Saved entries
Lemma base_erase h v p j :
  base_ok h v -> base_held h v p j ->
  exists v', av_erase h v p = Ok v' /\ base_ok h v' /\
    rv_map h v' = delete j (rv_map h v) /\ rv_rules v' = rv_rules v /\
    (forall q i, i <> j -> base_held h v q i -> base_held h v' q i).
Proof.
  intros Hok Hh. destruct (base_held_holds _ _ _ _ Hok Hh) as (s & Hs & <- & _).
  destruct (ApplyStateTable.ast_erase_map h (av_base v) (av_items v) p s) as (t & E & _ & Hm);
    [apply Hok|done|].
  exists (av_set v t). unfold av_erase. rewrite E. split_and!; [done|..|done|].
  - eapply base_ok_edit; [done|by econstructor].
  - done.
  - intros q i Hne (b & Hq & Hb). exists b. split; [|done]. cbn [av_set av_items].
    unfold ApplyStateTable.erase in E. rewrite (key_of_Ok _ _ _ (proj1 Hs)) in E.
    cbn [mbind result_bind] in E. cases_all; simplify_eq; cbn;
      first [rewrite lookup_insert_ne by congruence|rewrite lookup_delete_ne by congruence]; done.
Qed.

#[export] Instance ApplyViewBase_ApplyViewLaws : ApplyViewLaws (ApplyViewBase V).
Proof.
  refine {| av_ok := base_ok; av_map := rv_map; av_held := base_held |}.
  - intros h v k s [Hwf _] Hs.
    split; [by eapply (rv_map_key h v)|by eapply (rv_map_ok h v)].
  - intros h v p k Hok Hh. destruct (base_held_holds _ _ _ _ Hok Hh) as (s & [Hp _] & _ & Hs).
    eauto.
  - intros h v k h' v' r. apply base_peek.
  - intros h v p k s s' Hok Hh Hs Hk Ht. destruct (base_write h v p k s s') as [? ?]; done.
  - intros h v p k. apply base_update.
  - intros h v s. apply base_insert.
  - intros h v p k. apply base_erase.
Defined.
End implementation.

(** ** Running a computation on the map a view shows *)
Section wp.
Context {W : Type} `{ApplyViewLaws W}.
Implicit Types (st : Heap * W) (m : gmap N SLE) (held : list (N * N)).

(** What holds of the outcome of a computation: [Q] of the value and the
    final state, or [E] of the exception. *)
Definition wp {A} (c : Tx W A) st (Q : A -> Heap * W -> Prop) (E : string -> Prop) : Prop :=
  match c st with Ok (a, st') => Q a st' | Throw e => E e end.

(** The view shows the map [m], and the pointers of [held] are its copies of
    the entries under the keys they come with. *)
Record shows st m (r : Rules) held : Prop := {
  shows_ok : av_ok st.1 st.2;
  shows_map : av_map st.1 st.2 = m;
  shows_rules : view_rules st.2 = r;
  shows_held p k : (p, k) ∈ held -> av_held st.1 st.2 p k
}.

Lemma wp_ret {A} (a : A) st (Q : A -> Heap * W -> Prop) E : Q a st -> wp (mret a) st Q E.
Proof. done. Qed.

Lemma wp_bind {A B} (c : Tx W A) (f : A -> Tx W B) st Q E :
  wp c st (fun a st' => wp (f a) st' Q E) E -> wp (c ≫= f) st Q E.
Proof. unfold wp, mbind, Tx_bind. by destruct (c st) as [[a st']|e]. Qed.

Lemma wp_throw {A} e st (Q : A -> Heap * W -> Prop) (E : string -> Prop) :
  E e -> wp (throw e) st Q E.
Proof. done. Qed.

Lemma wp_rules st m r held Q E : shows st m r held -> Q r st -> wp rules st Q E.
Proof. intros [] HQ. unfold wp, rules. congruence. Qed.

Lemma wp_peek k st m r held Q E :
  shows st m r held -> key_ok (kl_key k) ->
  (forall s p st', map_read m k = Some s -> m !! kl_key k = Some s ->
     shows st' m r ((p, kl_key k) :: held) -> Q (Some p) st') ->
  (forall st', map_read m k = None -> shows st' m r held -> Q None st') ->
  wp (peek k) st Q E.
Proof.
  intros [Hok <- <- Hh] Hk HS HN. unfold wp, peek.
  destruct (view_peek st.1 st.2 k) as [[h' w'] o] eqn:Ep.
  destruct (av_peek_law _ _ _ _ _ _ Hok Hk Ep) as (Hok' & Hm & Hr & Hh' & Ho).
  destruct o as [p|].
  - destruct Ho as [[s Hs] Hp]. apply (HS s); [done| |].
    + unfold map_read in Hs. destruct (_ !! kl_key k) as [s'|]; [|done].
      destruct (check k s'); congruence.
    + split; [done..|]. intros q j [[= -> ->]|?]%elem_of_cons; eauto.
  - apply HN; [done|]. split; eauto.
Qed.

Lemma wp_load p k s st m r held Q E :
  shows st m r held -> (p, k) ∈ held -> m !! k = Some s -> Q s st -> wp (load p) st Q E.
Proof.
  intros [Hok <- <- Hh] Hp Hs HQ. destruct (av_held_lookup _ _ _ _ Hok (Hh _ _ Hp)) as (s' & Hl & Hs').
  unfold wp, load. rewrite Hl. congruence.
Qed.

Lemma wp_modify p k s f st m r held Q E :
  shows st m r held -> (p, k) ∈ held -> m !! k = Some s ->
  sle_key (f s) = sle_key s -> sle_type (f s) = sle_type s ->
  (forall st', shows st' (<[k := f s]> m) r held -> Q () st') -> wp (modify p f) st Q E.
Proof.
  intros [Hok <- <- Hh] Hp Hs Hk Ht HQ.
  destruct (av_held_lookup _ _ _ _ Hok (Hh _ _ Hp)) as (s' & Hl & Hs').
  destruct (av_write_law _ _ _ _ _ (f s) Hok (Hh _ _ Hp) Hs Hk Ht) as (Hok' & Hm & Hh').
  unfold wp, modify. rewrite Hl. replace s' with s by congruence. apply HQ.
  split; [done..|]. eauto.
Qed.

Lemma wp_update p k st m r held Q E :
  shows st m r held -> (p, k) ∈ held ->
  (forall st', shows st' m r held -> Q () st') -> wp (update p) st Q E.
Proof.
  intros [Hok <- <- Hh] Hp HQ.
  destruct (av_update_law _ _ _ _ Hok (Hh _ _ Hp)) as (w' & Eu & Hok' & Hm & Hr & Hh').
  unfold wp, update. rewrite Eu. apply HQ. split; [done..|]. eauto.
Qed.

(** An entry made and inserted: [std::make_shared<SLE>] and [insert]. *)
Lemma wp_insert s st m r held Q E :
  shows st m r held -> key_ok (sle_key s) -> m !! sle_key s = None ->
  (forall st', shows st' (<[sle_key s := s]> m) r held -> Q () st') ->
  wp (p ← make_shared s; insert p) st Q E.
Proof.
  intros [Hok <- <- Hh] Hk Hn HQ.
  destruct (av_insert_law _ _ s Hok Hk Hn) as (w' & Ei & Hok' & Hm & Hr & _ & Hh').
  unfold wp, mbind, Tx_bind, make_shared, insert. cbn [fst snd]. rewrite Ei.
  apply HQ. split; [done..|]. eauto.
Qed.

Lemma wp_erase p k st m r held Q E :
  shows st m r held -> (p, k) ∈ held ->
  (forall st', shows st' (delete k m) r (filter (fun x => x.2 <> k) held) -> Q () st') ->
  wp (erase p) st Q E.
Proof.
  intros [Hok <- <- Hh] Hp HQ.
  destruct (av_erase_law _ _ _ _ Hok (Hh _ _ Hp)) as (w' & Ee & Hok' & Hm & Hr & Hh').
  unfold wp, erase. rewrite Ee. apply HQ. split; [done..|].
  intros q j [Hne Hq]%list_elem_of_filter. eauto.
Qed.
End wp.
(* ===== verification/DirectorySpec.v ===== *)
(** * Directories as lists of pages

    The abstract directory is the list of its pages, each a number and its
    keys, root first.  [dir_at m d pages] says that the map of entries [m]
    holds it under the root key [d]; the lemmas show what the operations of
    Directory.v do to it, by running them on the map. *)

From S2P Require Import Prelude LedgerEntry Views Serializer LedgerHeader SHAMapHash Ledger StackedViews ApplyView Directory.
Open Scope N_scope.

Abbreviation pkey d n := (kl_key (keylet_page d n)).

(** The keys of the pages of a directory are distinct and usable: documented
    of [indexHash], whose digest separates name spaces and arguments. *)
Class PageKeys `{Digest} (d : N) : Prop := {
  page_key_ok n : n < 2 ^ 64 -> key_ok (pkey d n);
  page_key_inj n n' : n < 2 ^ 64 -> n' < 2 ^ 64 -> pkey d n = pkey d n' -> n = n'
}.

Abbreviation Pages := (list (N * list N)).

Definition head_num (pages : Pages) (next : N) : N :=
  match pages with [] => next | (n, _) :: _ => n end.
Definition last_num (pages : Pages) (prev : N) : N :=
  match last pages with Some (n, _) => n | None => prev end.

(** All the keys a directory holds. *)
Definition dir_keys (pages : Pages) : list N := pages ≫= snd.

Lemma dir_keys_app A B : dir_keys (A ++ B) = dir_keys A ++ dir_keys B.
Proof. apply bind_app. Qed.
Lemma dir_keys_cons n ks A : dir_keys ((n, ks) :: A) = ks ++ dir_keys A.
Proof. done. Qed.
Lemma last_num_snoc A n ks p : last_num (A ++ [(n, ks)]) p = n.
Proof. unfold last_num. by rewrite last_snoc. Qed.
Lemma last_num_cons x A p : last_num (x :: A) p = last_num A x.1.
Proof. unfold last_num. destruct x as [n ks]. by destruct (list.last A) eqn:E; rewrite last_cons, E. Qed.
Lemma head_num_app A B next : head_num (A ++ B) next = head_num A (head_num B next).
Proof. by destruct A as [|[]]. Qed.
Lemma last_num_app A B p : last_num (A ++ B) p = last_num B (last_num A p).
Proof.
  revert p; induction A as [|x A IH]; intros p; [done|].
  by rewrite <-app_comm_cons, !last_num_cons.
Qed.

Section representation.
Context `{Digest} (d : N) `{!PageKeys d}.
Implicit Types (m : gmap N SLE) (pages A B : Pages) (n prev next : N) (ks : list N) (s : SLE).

=== WHAT IS EXPECTED ===
Look back at the entries above and repeat, unchanged, every line from the line holding "Lemma wp_erase p" through the line holding "Proof. unfold last_num. by".

=== EXERCISE RESULT ===
Lemma wp_erase p k st m r held Q E :
  shows st m r held -> (p, k) ∈ held ->
  (forall st', shows st' (delete k m) r (filter (fun x => x.2 <> k) held) -> Q () st') ->
  wp (erase p) st Q E.
Proof.
  intros [Hok <- <- Hh] Hp HQ.
  destruct (av_erase_law _ _ _ _ Hok (Hh _ _ Hp)) as (w' & Ee & Hok' & Hm & Hr & Hh').
  unfold wp, erase. rewrite Ee. apply HQ. split; [done..|].
  intros q j [Hne Hq]%list_elem_of_filter. eauto.
Qed.
End wp.
(* ===== verification/DirectorySpec.v ===== *)
(** * Directories as lists of pages

    The abstract directory is the list of its pages, each a number and its
    keys, root first.  [dir_at m d pages] says that the map of entries [m]
    holds it under the root key [d]; the lemmas show what the operations of
    Directory.v do to it, by running them on the map. *)

From S2P Require Import Prelude LedgerEntry Views Serializer LedgerHeader SHAMapHash Ledger StackedViews ApplyView Directory.
Open Scope N_scope.

Abbreviation pkey d n := (kl_key (keylet_page d n)).

(** The keys of the pages of a directory are distinct and usable: documented
    of [indexHash], whose digest separates name spaces and arguments. *)
Class PageKeys `{Digest} (d : N) : Prop := {
  page_key_ok n : n < 2 ^ 64 -> key_ok (pkey d n);
  page_key_inj n n' : n < 2 ^ 64 -> n' < 2 ^ 64 -> pkey d n = pkey d n' -> n = n'
}.

Abbreviation Pages := (list (N * list N)).

Definition head_num (pages : Pages) (next : N) : N :=
  match pages with [] => next | (n, _) :: _ => n end.
Definition last_num (pages : Pages) (prev : N) : N :=
  match last pages with Some (n, _) => n | None => prev end.

(** All the keys a directory holds. *)
Definition dir_keys (pages : Pages) : list N := pages ≫= snd.

Lemma dir_keys_app A B : dir_keys (A ++ B) = dir_keys A ++ dir_keys B.
Proof. apply bind_app. Qed.
Lemma dir_keys_cons n ks A : dir_keys ((n, ks) :: A) = ks ++ dir_keys A.
Proof. done. Qed.
Lemma last_num_snoc A n ks p : last_num (A ++ [(n, ks)]) p = n.
Proof. unfold last_num. by rewrite last_snoc. Qed.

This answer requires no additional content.